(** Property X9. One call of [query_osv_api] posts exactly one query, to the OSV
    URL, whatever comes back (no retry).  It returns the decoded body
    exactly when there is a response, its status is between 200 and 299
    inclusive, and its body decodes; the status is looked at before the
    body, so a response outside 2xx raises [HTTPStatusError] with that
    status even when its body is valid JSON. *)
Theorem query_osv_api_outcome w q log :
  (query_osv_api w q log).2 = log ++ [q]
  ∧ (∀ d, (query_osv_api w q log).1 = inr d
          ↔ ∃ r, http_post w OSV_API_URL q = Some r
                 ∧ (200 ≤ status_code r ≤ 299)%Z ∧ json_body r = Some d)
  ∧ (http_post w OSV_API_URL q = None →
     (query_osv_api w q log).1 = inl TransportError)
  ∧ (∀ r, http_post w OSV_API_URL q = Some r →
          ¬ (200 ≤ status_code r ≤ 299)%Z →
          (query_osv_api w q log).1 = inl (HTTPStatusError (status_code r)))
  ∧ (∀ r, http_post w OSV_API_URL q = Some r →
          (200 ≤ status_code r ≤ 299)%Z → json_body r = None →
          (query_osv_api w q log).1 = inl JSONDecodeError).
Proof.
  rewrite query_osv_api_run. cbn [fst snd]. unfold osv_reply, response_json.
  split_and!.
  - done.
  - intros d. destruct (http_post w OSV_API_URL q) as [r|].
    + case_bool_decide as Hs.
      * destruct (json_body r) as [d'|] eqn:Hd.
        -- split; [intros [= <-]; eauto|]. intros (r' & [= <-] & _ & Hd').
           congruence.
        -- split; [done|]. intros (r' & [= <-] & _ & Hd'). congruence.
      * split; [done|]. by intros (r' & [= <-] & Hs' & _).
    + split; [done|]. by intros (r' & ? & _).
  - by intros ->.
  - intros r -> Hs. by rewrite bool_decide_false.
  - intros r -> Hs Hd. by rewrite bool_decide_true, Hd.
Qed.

Description of the task: The output should match the records above exactly, entry for entry.

Task answer:
(** Property X9. One call of [query_osv_api] posts exactly one query, to the OSV
    URL, whatever comes back (no retry).  It returns the decoded body
    exactly when there is a response, its status is between 200 and 299
    inclusive, and its body decodes; the status is looked at before the
    body, so a response outside 2xx raises [HTTPStatusError] with that
    status even when its body is valid JSON. *)
Theorem query_osv_api_outcome w q log :
  (query_osv_api w q log).2 = log ++ [q]
  ∧ (∀ d, (query_osv_api w q log).1 = inr d
          ↔ ∃ r, http_post w OSV_API_URL q = Some r
                 ∧ (200 ≤ status_code r ≤ 299)%Z ∧ json_body r = Some d)
  ∧ (http_post w OSV_API_URL q = None →
     (query_osv_api w q log).1 = inl TransportError)
  ∧ (∀ r, http_post w OSV_API_URL q = Some r →
          ¬ (200 ≤ status_code r ≤ 299)%Z →
          (query_osv_api w q log).1 = inl (HTTPStatusError (status_code r)))
  ∧ (∀ r, http_post w OSV_API_URL q = Some r →
          (200 ≤ status_code r ≤ 299)%Z → json_body r = None →
          (query_osv_api w q log).1 = inl JSONDecodeError).
Proof.
  rewrite query_osv_api_run. cbn [fst snd]. unfold osv_reply, response_json.
  split_and!.
  - done.
  - intros d. destruct (http_post w OSV_API_URL q) as [r|].
    + case_bool_decide as Hs.
      * destruct (json_body r) as [d'|] eqn:Hd.
        -- split; [intros [= <-]; eauto|]. intros (r' & [= <-] & _ & Hd').
           congruence.
        -- split; [done|]. intros (r' & [= <-] & _ & Hd'). congruence.
      * split; [done|]. by intros (r' & [= <-] & Hs' & _).
    + split; [done|]. by intros (r' & ? & _).
  - by intros ->.
  - intros r -> Hs. by rewrite bool_decide_false.
  - intros r -> Hs Hd. by rewrite bool_decide_true, Hd.
Qed.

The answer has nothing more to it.